SECTION 4. Non-Usage Fee. From and after July 1, 2015, Borrower shall pay to Bank a non-use fee on the difference between the least of the Maximum Revolving Loan Amount, the Borrowing Base, and the Principal Reduction Amount and the average daily balance of the Revolving Loan, at a rate equal to .25% per annum. The non-use fee is payable in arrears on June 30, 2016, June 30, 2017 and June 30, 2018.
SECTION 5. Hotel Release Price. Notwithstanding any provision contained in the Agreement to the contrary, in the event (i) a Hotel Owner enters into a purchase agreement to sell a Hotel to an unrelated third party and (ii) at the time of closing such sale there is no Event of Default or event which, with the passage of time or giving of notice or both, would be an Event of Default, then Bank will release its lien on such Hotel upon receipt of the release price for such Hotel as set forth on Exhibit "A" attached hereto. Bank will apply such payments to permanently reduce the principal amount of the Revolving Loan.
SECTION 6. Appraisals. The parties intend the initial "Maximum Loan Amount" to be the lesser of $11,200,000 and 65% of the appraised value of the Hotels, as shown in the most recent appraisals obtained by Bank. Borrower and Bank acknowledge that the most recent appraisals are under review by Bank and its independent appraisal consultant.
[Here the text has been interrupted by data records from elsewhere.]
(* ===== verification/State.v ===== *)
(** * The global tables of the daemon

    The state of link sensing and neighbour detection: neighbor_table.h,
    two_hop_neighbor_table.h, mid_set.h, link_set.h, mpr_selector_set.h, with the
    change flags of olsr.c. Objects live in heaps indexed by address; a C hash
    table is a list of buckets, a circular list the list of its elements from
    [head.next] on (so [QUEUE_ELEM] conses). *)

From S2P Require Import Prelude Timer IpAddr.
From S2P Require Export Lsdb.
From S2P Require Export Monad.

(** ** Configuration and environment *)

(** The fields of [struct olsrd_config] the modelled code reads, and the platform's
    random number generator (its n-th value and its bound). *)
Class olsrd_config := {
  ip_version : ip_family;
  mpr_coverage : Z;
  tc_redundancy : Z;
  lq_level : Z;
  use_hysteresis : bool;
  lq_nat_thresh : spec_float;
  olsr_random : Z -> Z;
  OLSR_RANDOM_MAX : Z;
  hscaling : spec_float;        (* olsr_cnf->hysteresis_param, [float]s *)
  hhigh : spec_float;
  hlow : spec_float;
}.

(** ** Constants of olsr_protocol.h and lq_plugin.h *)

Definition UNSPEC_LINK : Z := 0.
Definition ASYM_LINK : Z := 1.
Definition SYM_LINK : Z := 2.
Definition LOST_LINK : Z := 3.
Definition HIDE_LINK : Z := 4.
Definition NOT_NEIGH : Z := 0.
Definition SYM_NEIGH : Z := 1.
Definition MPR_NEIGH : Z := 2.
Definition NOT_SYM : Z := 0.
Definition SYM : Z := 1.
Definition WILL_NEVER : Z := 0.
Definition WILL_DEFAULT : Z := 3.
Definition WILL_ALWAYS : Z := 7.
Definition REFRESH_INTERVAL : Z := 2.
Definition LINK_COST_BROKEN : Z := 4194304.
Definition NEIGHB_HOLD_TIME : Z := 10 * REFRESH_INTERVAL.

(** ** Data *)

(** An element of a neighbour's list of two-hop neighbours. Its list is embedded in
    the neighbour entry; an element is identified by its two ends. *)
Record neighbor_2_list_entry := {
  nbr2_nbr : positive;
  neighbor_2 : positive;
  nbr2_list_timer : option timer_entry;
}.

Record neighbor_entry := {
  neighbor_main_addr : ip_addr;
  status : Z;
  willingness : Z;
  is_mpr : bool;
  was_mpr : bool;
  skip : bool;
  neighbor_2_nocov : Z;
  linkcount : Z;
  neighbor_2_list : list neighbor_2_list_entry;
}.

Record neighbor_list_entry := {
  neighbor : positive;
  second_hop_linkcost : Z;
  path_linkcost : Z;
  saved_path_linkcost : Z;
}.

Record neighbor_2_entry := {
  neighbor_2_addr : ip_addr;
  mpr_covered_count : Z;      (* uint8_t *)
  processed : Z;
  neighbor_2_pointer : Z;     (* int16_t *)
  neighbor_2_nblist : list neighbor_list_entry;
}.

Record mid_address := {
  alias : ip_addr;
  main_entry : positive;
  mid_vtime : Z;
}.

(** [aliases] is the chain of [next_alias] pointers. *)
Record mid_entry := {
  mid_main_addr : ip_addr;
  aliases : list positive;
  mid_timer : option timer_entry;
}.

Record mpr_selector := {
  MS_main_addr : ip_addr;
  MS_timer : option timer_entry;
}.

Record interface_olsr := {
  if_ip_addr : ip_addr;
  int_name : option string;
  int_metric : Z;
  if_index : Z;
}.

(** The part of [struct olsr_if], a configured interface, that link sensing reads:
    the interface it runs on and the loss multipliers (an address and a value). *)
Record olsr_if := {
  interf : option interface_olsr;
  lq_mult : list (ip_addr * Z);
}.

(** A link to an interface of a neighbour. [inter] points to the local interface,
    whose modelled fields do not change after its creation; [L_link_quality] is a
    [float] (binary32); [linkquality] is the private data of the metric plugin. *)
Record link_entry := {
  local_iface_addr : ip_addr;
  neighbor_iface_addr : ip_addr;
  inter : option interface_olsr;
  if_name : option string;
  link_timer : option timer_entry;
  link_sym_timer : option timer_entry;
  ASYM_time : Z;
  link_vtime : Z;
  link_neighbor : positive;
  prev_status : Z;
  L_link_quality : spec_float;
  L_link_pending : Z;
  L_LOST_LINK_time : Z;
  link_hello_timer : option timer_entry;
  last_htime : Z;
  olsr_seqno_valid : bool;
  olsr_seqno : Z;
  loss_helloint : Z;
  link_loss_timer : option timer_entry;
  loss_link_multiplier : Z;
  linkcost : Z;
  linkquality : list Z;
}.

(** packet.h: one neighbour announced in a HELLO message, and the message. *)
Record hello_neighbor := {
  hn_status : Z;
  hn_link : Z;
  hn_address : ip_addr;
  hn_cost : Z;
  hn_linkquality : list Z;
}.

Record hello_message := {
  hello_vtime : Z;
  hello_htime : Z;
  hello_source_addr : ip_addr;
  hello_packet_seq_number : Z;
  hello_hop_count : Z;
  hello_ttl : Z;
  hello_willingness : Z;
  hello_neighbors : list hello_neighbor;
}.

Record olsr_state := {
  now_times : Z;
  random_count : Z;
  changes_neighborhood : bool;
  changes_topology : bool;
  link_changes : bool;
  nbrs : gmap positive neighbor_entry;
  neighbortable : list (list positive);
  nbr2s : gmap positive neighbor_2_entry;
  two_hop_neighbortable : list (list positive);
  mid_entries : gmap positive mid_entry;
  mid_set : list (list positive);
  mid_addresses : gmap positive mid_address;
  reverse_mid_set : list (list positive);
  ifnet : list interface_olsr;
  links : gmap positive link_entry;
  link_entry_head : list positive;
  mprs_list : list (positive * mpr_selector);
  ansn : Z;
  main_addr : ip_addr;        (* olsr_cnf->main_addr, which may change at run time *)
  changes_hna : bool;
  interfaces : list olsr_if;  (* olsr_cnf->interfaces *)
  spf_backoff_timer : option timer_entry;
  db : lsdb;
}.

(** ** Field updates *)

Definition set_nbr2_list_timer (x : option timer_entry) (s : neighbor_2_list_entry) : neighbor_2_list_entry :=
  {| nbr2_nbr := nbr2_nbr s; neighbor_2 := neighbor_2 s; nbr2_list_timer := x |}.

Definition set_neighbor_main_addr (x : ip_addr) (s : neighbor_entry) : neighbor_entry :=
  {| neighbor_main_addr := x; status := status s; willingness := willingness s;
     is_mpr := is_mpr s; was_mpr := was_mpr s; skip := skip s;
     neighbor_2_nocov := neighbor_2_nocov s; linkcount := linkcount s;
     neighbor_2_list := neighbor_2_list s |}.

Definition set_status (x : Z) (s : neighbor_entry) : neighbor_entry :=
  {| neighbor_main_addr := neighbor_main_addr s; status := x; willingness := willingness s;
     is_mpr := is_mpr s; was_mpr := was_mpr s; skip := skip s;
     neighbor_2_nocov := neighbor_2_nocov s; linkcount := linkcount s;
     neighbor_2_list := neighbor_2_list s |}.

Definition set_willingness (x : Z) (s : neighbor_entry) : neighbor_entry :=
  {| neighbor_main_addr := neighbor_main_addr s; status := status s; willingness := x;
     is_mpr := is_mpr s; was_mpr := was_mpr s; skip := skip s;
     neighbor_2_nocov := neighbor_2_nocov s; linkcount := linkcount s;
     neighbor_2_list := neighbor_2_list s |}.

Definition set_is_mpr (x : bool) (s : neighbor_entry) : neighbor_entry :=
  {| neighbor_main_addr := neighbor_main_addr s; status := status s;
     willingness := willingness s; is_mpr := x; was_mpr := was_mpr s; skip := skip s;
     neighbor_2_nocov := neighbor_2_nocov s; linkcount := linkcount s;
     neighbor_2_list := neighbor_2_list s |}.

Definition set_was_mpr (x : bool) (s : neighbor_entry) : neighbor_entry :=
  {| neighbor_main_addr := neighbor_main_addr s; status := status s;
     willingness := willingness s; is_mpr := is_mpr s; was_mpr := x; skip := skip s;
     neighbor_2_nocov := neighbor_2_nocov s; linkcount := linkcount s;
     neighbor_2_list := neighbor_2_list s |}.

Definition set_skip (x : bool) (s : neighbor_entry) : neighbor_entry :=
  {| neighbor_main_addr := neighbor_main_addr s; status := status s;
     willingness := willingness s; is_mpr := is_mpr s; was_mpr := was_mpr s; skip := x;
     neighbor_2_nocov := neighbor_2_nocov s; linkcount := linkcount s;
     neighbor_2_list := neighbor_2_list s |}.

Definition set_neighbor_2_nocov (x : Z) (s : neighbor_entry) : neighbor_entry :=
  {| neighbor_main_addr := neighbor_main_addr s; status := status s;
     willingness := willingness s; is_mpr := is_mpr s; was_mpr := was_mpr s; skip := skip s;
     neighbor_2_nocov := x; linkcount := linkcount s; neighbor_2_list := neighbor_2_list s |}.

Definition set_linkcount (x : Z) (s : neighbor_entry) : neighbor_entry :=
  {| neighbor_main_addr := neighbor_main_addr s; status := status s;
     willingness := willingness s; is_mpr := is_mpr s; was_mpr := was_mpr s; skip := skip s;
     neighbor_2_nocov := neighbor_2_nocov s; linkcount := x;
     neighbor_2_list := neighbor_2_list s |}.

Definition set_neighbor_2_list (x : list neighbor_2_list_entry) (s : neighbor_entry) : neighbor_entry :=
  {| neighbor_main_addr := neighbor_main_addr s; status := status s;
     willingness := willingness s; is_mpr := is_mpr s; was_mpr := was_mpr s; skip := skip s;
     neighbor_2_nocov := neighbor_2_nocov s; linkcount := linkcount s; neighbor_2_list := x |}.

Definition set_neighbor (x : positive) (s : neighbor_list_entry) : neighbor_list_entry :=
  {| neighbor := x; second_hop_linkcost := second_hop_linkcost s;
     path_linkcost := path_linkcost s; saved_path_linkcost := saved_path_linkcost s |}.

Definition set_second_hop_linkcost (x : Z) (s : neighbor_list_entry) : neighbor_list_entry :=
  {| neighbor := neighbor s; second_hop_linkcost := x; path_linkcost := path_linkcost s;
     saved_path_linkcost := saved_path_linkcost s |}.

Definition set_path_linkcost (x : Z) (s : neighbor_list_entry) : neighbor_list_entry :=
  {| neighbor := neighbor s; second_hop_linkcost := second_hop_linkcost s; path_linkcost := x;
     saved_path_linkcost := saved_path_linkcost s |}.

Definition set_saved_path_linkcost (x : Z) (s : neighbor_list_entry) : neighbor_list_entry :=
  {| neighbor := neighbor s; second_hop_linkcost := second_hop_linkcost s;
     path_linkcost := path_linkcost s; saved_path_linkcost := x |}.

Definition set_mpr_covered_count (x : Z) (s : neighbor_2_entry) : neighbor_2_entry :=
  {| neighbor_2_addr := neighbor_2_addr s; mpr_covered_count := x; processed := processed s;
     neighbor_2_pointer := neighbor_2_pointer s; neighbor_2_nblist := neighbor_2_nblist s |}.

Definition set_processed (x : Z) (s : neighbor_2_entry) : neighbor_2_entry :=
  {| neighbor_2_addr := neighbor_2_addr s; mpr_covered_count := mpr_covered_count s;
     processed := x; neighbor_2_pointer := neighbor_2_pointer s;
     neighbor_2_nblist := neighbor_2_nblist s |}.

Definition set_neighbor_2_pointer (x : Z) (s : neighbor_2_entry) : neighbor_2_entry :=
  {| neighbor_2_addr := neighbor_2_addr s; mpr_covered_count := mpr_covered_count s;
     processed := processed s; neighbor_2_pointer := x;
     neighbor_2_nblist := neighbor_2_nblist s |}.

Definition set_neighbor_2_nblist (x : list neighbor_list_entry) (s : neighbor_2_entry) : neighbor_2_entry :=
  {| neighbor_2_addr := neighbor_2_addr s; mpr_covered_count := mpr_covered_count s;
     processed := processed s; neighbor_2_pointer := neighbor_2_pointer s;
     neighbor_2_nblist := x |}.

Definition set_mid_vtime (x : Z) (s : mid_address) : mid_address :=
  {| alias := alias s; main_entry := main_entry s; mid_vtime := x |}.

Definition set_aliases (x : list positive) (s : mid_entry) : mid_entry :=
  {| mid_main_addr := mid_main_addr s; aliases := x; mid_timer := mid_timer s |}.

Definition set_mid_timer (x : option timer_entry) (s : mid_entry) : mid_entry :=
  {| mid_main_addr := mid_main_addr s; aliases := aliases s; mid_timer := x |}.

Definition set_MS_timer (x : option timer_entry) (s : mpr_selector) : mpr_selector :=
  {| MS_main_addr := MS_main_addr s; MS_timer := x |}.

Definition set_inter (x : option interface_olsr) (s : link_entry) : link_entry :=
  {| local_iface_addr := local_iface_addr s; neighbor_iface_addr := neighbor_iface_addr s;
     inter := x; if_name := if_name s; link_timer := link_timer s;
     link_sym_timer := link_sym_timer s; ASYM_time := ASYM_time s; link_vtime := link_vtime s;
     link_neighbor := link_neighbor s; prev_status := prev_status s;
     L_link_quality := L_link_quality s; L_link_pending := L_link_pending s;
     L_LOST_LINK_time := L_LOST_LINK_time s; link_hello_timer := link_hello_timer s;
     last_htime := last_htime s; olsr_seqno_valid := olsr_seqno_valid s;
     olsr_seqno := olsr_seqno s; loss_helloint := loss_helloint s;
     link_loss_timer := link_loss_timer s; loss_link_multiplier := loss_link_multiplier s;
     linkcost := linkcost s; linkquality := linkquality s |}.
Accordingly, the initial "Maximum Loan Amount" of $11,200,000, the amount of each annual stepdown of the Maximum Loan Amount, and the Hotel release prices set forth in Section 5 are subject to adjustment based on the results of the final review of such appraisals by Bank and its independent appraisal consultant (to coincide with the intent that such amounts be tied to 65% of the appraised value of the Hotels).
SECTION 7. Effectiveness. The effectiveness of this Thirteenth Amendment is subject to the condition precedent that Bank shall have received (a) counterparts of this Thirteenth Amendment duly executed by Borrower and Bank and (b) a loan origination fee in the amount of $112,000.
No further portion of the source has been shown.